[Saved data entries]
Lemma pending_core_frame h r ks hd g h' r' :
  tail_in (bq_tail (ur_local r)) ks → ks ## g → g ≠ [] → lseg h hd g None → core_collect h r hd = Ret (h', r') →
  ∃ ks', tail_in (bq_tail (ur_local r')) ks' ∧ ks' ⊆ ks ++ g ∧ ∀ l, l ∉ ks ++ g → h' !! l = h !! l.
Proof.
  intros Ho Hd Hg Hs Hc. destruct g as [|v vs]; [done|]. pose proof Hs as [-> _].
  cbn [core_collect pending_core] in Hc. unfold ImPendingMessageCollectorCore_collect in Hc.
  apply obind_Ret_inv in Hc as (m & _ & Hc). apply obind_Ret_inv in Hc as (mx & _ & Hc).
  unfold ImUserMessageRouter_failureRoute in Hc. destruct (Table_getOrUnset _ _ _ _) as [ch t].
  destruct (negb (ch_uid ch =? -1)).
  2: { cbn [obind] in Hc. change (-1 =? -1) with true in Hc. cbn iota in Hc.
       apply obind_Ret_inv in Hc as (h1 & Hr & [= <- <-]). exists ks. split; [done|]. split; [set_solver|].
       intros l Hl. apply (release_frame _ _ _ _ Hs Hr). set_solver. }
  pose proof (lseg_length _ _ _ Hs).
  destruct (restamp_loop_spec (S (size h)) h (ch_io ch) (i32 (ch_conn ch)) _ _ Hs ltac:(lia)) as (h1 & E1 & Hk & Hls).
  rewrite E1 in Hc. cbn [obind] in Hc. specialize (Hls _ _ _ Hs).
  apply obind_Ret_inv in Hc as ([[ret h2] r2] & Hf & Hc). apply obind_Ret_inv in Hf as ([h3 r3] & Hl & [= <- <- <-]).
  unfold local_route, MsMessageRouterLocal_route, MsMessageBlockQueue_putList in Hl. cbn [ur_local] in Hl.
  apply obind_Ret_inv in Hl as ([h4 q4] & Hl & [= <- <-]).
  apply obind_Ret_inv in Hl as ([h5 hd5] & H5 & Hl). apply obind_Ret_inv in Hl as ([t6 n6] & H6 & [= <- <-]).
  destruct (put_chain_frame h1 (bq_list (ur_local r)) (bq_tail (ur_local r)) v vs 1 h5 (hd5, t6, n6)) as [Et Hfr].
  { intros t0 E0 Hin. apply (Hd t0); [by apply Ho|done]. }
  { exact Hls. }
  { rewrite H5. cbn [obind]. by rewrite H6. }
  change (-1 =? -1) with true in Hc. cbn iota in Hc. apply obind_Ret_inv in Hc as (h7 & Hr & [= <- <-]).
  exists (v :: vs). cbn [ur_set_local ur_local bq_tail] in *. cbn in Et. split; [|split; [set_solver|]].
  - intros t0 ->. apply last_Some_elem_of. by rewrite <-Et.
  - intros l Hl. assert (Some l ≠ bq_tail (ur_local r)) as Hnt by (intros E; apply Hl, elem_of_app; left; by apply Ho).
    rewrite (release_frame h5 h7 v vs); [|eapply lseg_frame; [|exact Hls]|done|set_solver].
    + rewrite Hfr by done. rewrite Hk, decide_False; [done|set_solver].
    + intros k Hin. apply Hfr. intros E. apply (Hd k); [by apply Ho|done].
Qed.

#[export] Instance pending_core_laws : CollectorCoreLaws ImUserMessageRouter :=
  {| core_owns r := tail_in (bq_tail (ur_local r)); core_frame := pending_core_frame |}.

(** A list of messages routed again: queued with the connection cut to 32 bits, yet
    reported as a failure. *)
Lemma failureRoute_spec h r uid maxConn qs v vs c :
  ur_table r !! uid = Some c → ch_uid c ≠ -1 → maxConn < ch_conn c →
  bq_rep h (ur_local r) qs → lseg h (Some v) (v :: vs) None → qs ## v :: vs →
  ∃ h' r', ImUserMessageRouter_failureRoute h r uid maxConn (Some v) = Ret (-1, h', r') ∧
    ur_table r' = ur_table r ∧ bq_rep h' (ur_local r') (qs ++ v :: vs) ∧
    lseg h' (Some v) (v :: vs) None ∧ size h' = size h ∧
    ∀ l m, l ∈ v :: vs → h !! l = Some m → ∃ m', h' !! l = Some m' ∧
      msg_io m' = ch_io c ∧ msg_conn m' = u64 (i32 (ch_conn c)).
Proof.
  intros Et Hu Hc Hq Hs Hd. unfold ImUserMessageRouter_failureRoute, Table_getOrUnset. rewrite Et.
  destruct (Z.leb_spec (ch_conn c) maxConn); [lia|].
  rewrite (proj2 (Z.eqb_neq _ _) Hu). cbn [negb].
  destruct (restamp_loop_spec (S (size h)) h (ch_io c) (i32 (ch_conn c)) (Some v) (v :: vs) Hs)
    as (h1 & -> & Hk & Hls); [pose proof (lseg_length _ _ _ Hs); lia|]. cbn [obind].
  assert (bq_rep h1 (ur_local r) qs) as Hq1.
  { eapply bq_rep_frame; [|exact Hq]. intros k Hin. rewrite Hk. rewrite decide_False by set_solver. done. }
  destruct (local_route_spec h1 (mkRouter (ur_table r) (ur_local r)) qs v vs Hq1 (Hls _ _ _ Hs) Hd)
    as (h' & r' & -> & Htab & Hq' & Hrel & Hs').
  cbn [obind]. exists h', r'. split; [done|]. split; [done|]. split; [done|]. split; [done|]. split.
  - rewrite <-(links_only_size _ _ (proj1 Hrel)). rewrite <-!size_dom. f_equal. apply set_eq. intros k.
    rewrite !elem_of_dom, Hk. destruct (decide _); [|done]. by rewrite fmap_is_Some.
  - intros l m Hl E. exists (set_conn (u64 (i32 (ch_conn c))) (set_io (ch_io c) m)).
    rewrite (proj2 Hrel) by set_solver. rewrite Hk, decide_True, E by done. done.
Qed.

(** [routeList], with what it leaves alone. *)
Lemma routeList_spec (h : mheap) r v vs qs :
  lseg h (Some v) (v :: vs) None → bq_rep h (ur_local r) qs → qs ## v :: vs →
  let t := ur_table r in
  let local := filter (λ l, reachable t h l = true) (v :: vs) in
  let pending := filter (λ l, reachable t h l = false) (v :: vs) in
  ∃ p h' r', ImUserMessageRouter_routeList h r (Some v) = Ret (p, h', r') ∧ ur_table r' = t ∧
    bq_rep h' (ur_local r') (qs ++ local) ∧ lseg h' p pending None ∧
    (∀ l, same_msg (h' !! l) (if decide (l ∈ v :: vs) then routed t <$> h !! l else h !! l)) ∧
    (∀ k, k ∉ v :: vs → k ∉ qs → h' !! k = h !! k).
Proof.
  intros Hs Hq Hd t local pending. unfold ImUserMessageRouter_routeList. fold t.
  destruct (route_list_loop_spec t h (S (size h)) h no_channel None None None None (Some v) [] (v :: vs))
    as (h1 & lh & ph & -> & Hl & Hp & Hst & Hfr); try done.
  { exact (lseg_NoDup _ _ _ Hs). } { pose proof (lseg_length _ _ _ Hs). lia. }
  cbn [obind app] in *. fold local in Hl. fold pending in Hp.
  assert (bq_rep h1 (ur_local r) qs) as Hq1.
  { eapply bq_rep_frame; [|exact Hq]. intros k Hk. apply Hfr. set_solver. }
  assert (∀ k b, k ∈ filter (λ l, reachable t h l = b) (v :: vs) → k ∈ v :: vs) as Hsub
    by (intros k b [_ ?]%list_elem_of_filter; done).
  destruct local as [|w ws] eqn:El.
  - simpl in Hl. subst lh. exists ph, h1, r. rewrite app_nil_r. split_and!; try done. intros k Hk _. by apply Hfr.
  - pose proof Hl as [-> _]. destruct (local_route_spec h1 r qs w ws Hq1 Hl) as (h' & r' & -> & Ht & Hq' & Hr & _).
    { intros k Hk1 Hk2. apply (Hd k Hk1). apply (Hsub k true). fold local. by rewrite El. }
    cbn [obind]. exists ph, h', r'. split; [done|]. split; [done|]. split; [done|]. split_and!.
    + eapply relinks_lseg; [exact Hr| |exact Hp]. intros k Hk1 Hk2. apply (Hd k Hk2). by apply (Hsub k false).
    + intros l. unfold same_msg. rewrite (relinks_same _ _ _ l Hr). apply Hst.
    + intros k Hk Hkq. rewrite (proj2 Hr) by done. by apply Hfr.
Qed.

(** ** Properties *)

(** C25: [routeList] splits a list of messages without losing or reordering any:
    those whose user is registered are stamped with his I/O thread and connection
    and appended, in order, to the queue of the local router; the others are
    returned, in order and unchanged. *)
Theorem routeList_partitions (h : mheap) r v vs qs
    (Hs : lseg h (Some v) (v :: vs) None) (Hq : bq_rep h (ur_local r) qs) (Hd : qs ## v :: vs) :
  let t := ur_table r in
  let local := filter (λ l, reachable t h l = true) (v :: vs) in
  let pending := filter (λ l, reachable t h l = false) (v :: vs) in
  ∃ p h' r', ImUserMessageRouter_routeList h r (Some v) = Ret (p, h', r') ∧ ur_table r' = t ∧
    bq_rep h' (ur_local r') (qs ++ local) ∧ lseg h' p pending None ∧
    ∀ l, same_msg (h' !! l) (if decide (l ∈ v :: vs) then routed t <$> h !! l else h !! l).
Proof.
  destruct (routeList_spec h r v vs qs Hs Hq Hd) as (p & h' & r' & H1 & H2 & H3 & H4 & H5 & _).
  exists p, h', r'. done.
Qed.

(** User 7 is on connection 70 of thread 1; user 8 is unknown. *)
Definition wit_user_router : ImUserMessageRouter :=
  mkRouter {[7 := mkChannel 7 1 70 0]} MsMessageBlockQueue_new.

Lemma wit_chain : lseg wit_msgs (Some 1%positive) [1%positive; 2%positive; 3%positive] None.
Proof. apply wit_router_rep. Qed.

* * *

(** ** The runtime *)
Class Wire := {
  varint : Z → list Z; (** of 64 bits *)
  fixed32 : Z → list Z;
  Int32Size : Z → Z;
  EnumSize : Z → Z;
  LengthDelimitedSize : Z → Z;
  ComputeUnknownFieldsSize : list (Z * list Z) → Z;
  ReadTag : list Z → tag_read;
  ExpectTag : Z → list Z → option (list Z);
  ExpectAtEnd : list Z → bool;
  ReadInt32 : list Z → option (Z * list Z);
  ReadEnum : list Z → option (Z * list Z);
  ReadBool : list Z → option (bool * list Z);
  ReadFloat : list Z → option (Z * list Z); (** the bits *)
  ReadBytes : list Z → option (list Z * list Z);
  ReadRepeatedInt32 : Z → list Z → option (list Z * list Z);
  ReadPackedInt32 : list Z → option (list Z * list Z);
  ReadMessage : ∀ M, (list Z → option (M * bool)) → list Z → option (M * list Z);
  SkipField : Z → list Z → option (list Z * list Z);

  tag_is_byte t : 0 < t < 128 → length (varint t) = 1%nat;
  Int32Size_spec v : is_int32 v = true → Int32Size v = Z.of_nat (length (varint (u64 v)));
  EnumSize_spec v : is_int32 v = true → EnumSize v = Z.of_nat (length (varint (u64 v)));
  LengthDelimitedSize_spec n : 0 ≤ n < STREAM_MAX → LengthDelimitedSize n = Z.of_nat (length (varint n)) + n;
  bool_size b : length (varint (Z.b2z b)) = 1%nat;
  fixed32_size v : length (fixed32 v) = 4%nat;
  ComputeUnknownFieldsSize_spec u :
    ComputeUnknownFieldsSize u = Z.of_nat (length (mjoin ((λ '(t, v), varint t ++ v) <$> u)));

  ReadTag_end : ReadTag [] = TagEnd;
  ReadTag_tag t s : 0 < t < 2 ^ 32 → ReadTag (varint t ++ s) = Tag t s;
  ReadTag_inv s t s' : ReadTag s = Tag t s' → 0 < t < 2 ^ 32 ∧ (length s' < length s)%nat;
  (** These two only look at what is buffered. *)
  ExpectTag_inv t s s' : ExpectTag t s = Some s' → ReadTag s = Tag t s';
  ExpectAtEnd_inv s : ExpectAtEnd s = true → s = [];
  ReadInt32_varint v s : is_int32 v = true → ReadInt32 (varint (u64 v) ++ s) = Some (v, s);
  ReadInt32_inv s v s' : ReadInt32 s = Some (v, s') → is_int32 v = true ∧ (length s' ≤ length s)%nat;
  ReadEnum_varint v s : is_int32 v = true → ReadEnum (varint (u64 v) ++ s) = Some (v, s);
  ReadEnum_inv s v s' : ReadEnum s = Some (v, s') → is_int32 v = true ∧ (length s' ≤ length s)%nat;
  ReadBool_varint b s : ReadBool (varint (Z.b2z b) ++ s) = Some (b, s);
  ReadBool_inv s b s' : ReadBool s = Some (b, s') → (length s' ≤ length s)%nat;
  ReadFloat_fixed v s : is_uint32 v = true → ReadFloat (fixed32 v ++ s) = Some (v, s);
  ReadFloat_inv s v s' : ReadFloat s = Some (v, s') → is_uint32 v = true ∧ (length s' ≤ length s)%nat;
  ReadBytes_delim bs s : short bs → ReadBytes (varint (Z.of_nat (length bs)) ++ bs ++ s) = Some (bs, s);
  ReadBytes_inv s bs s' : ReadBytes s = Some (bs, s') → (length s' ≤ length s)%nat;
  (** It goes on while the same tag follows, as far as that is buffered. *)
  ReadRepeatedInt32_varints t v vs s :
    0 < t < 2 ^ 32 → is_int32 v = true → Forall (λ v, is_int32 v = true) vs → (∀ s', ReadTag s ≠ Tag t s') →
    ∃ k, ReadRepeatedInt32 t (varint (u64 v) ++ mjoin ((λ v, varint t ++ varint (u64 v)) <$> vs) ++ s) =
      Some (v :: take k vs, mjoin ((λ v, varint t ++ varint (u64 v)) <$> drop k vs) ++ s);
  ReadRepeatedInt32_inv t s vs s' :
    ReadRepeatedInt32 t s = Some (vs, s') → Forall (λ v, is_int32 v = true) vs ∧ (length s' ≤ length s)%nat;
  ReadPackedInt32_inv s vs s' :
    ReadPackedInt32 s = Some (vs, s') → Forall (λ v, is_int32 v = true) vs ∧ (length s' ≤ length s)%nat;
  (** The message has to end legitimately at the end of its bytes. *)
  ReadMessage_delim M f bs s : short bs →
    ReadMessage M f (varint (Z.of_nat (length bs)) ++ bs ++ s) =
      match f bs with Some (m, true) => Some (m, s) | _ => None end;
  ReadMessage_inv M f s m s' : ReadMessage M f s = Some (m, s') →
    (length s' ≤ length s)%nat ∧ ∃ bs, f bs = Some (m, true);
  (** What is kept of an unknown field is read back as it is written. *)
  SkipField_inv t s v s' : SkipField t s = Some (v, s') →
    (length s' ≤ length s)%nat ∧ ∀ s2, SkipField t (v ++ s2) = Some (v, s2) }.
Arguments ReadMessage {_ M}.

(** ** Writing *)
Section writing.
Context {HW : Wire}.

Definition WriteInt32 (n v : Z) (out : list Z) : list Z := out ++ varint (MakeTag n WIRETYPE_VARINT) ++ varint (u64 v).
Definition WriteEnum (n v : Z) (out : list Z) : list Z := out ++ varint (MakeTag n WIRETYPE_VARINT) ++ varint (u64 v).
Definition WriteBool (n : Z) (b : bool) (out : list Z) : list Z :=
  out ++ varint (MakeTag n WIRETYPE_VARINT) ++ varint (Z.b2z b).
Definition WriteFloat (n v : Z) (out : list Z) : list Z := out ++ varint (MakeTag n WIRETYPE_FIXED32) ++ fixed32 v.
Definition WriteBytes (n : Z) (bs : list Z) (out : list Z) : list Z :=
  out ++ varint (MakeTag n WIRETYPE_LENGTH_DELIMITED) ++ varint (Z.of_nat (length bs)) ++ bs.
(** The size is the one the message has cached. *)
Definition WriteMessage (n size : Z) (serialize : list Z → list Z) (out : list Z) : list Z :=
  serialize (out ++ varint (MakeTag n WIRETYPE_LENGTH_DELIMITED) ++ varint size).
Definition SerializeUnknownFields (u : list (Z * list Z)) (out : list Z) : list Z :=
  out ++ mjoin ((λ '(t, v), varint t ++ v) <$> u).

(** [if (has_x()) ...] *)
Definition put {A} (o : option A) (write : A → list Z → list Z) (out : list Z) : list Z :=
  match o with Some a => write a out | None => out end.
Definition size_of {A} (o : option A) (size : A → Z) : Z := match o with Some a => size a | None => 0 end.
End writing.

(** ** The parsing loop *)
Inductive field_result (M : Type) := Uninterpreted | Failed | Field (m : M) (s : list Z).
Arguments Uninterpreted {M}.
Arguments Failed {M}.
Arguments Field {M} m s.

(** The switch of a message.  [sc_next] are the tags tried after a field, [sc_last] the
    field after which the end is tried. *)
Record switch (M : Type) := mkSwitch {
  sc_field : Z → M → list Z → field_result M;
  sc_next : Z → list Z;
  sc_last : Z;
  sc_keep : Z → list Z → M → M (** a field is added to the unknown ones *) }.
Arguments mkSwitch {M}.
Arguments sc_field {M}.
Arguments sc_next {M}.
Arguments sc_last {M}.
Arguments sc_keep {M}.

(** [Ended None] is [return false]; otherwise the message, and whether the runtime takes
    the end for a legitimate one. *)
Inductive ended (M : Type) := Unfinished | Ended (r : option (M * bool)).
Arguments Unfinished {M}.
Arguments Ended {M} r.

--

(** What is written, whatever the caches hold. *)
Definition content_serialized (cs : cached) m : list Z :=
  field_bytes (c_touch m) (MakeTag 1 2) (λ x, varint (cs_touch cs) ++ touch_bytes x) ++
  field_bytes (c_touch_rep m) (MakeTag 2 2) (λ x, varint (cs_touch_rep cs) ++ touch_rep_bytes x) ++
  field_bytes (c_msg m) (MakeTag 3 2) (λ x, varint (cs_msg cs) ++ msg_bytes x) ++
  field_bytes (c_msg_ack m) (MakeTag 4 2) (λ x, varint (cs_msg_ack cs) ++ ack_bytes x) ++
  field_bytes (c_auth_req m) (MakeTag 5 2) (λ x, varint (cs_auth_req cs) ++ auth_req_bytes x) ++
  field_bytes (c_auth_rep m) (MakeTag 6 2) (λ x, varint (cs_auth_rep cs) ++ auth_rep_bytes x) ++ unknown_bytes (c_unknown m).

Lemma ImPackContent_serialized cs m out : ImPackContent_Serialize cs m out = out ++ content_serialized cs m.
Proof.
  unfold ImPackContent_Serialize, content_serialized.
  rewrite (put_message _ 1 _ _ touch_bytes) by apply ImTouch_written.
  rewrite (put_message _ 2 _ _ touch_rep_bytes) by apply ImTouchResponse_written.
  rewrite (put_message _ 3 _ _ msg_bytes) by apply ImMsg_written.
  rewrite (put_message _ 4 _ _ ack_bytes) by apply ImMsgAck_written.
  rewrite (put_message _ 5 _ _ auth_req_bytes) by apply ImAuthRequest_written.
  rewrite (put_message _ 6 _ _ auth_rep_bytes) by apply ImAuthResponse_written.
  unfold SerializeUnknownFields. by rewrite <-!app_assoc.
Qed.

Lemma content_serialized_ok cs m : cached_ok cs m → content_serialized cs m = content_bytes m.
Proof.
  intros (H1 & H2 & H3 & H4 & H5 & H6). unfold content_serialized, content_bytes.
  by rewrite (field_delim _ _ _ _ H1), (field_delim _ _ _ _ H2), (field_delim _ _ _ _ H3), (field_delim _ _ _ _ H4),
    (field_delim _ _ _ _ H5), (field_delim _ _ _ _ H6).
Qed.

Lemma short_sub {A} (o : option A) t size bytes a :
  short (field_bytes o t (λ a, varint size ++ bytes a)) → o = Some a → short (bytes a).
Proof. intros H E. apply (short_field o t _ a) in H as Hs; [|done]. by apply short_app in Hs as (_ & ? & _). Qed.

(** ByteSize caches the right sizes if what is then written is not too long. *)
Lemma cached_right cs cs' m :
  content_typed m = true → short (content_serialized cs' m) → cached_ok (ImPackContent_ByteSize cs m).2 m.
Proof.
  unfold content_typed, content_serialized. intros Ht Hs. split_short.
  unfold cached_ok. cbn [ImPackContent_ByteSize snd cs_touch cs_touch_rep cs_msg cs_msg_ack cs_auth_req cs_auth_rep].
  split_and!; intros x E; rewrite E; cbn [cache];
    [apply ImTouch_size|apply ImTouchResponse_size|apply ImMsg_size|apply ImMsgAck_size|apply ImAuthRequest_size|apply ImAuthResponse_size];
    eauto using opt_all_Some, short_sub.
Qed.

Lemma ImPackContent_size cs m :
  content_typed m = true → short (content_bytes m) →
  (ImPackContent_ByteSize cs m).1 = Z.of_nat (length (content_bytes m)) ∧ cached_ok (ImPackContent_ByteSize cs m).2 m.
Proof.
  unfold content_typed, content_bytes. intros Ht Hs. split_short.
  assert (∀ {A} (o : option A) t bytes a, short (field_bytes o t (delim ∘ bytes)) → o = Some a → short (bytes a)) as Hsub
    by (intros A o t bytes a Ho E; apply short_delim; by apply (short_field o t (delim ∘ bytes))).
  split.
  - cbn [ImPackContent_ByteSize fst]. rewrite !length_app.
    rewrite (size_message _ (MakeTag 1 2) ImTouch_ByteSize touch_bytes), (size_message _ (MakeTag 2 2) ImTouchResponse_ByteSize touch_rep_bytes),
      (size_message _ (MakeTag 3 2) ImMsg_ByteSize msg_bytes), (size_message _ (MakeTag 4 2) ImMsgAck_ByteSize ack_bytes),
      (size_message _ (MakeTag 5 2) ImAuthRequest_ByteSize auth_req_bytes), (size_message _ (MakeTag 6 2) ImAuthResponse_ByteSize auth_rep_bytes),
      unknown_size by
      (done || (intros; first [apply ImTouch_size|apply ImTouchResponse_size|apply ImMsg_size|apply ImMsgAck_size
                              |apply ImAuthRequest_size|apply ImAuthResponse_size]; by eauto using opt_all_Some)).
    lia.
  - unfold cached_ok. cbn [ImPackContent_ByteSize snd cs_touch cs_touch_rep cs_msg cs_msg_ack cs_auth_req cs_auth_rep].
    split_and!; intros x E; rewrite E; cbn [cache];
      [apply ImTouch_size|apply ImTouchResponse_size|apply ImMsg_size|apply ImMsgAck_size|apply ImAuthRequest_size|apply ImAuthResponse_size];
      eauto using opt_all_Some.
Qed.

Exercise
The required answer is the exact run of lines above starting at the line with "ReadBytes_inv s bs" and ending at the line with "out ++ varint (MakeTag n WIRETYPE_VARINT) ++ varint (Z.b2z", with both ends present.

Reply to the task
  ReadBytes_inv s bs s' : ReadBytes s = Some (bs, s') → (length s' ≤ length s)%nat;
  (** It goes on while the same tag follows, as far as that is buffered. *)
  ReadRepeatedInt32_varints t v vs s :
    0 < t < 2 ^ 32 → is_int32 v = true → Forall (λ v, is_int32 v = true) vs → (∀ s', ReadTag s ≠ Tag t s') →
    ∃ k, ReadRepeatedInt32 t (varint (u64 v) ++ mjoin ((λ v, varint t ++ varint (u64 v)) <$> vs) ++ s) =
      Some (v :: take k vs, mjoin ((λ v, varint t ++ varint (u64 v)) <$> drop k vs) ++ s);
  ReadRepeatedInt32_inv t s vs s' :
    ReadRepeatedInt32 t s = Some (vs, s') → Forall (λ v, is_int32 v = true) vs ∧ (length s' ≤ length s)%nat;
  ReadPackedInt32_inv s vs s' :
    ReadPackedInt32 s = Some (vs, s') → Forall (λ v, is_int32 v = true) vs ∧ (length s' ≤ length s)%nat;
  (** The message has to end legitimately at the end of its bytes. *)
  ReadMessage_delim M f bs s : short bs →
    ReadMessage M f (varint (Z.of_nat (length bs)) ++ bs ++ s) =
      match f bs with Some (m, true) => Some (m, s) | _ => None end;
  ReadMessage_inv M f s m s' : ReadMessage M f s = Some (m, s') →
    (length s' ≤ length s)%nat ∧ ∃ bs, f bs = Some (m, true);
  (** What is kept of an unknown field is read back as it is written. *)
  SkipField_inv t s v s' : SkipField t s = Some (v, s') →
    (length s' ≤ length s)%nat ∧ ∀ s2, SkipField t (v ++ s2) = Some (v, s2) }.
Arguments ReadMessage {_ M}.

(** ** Writing *)
Section writing.
Context {HW : Wire}.

Definition WriteInt32 (n v : Z) (out : list Z) : list Z := out ++ varint (MakeTag n WIRETYPE_VARINT) ++ varint (u64 v).
Definition WriteEnum (n v : Z) (out : list Z) : list Z := out ++ varint (MakeTag n WIRETYPE_VARINT) ++ varint (u64 v).
Definition WriteBool (n : Z) (b : bool) (out : list Z) : list Z :=
  out ++ varint (MakeTag n WIRETYPE_VARINT) ++ varint (Z.b2z b).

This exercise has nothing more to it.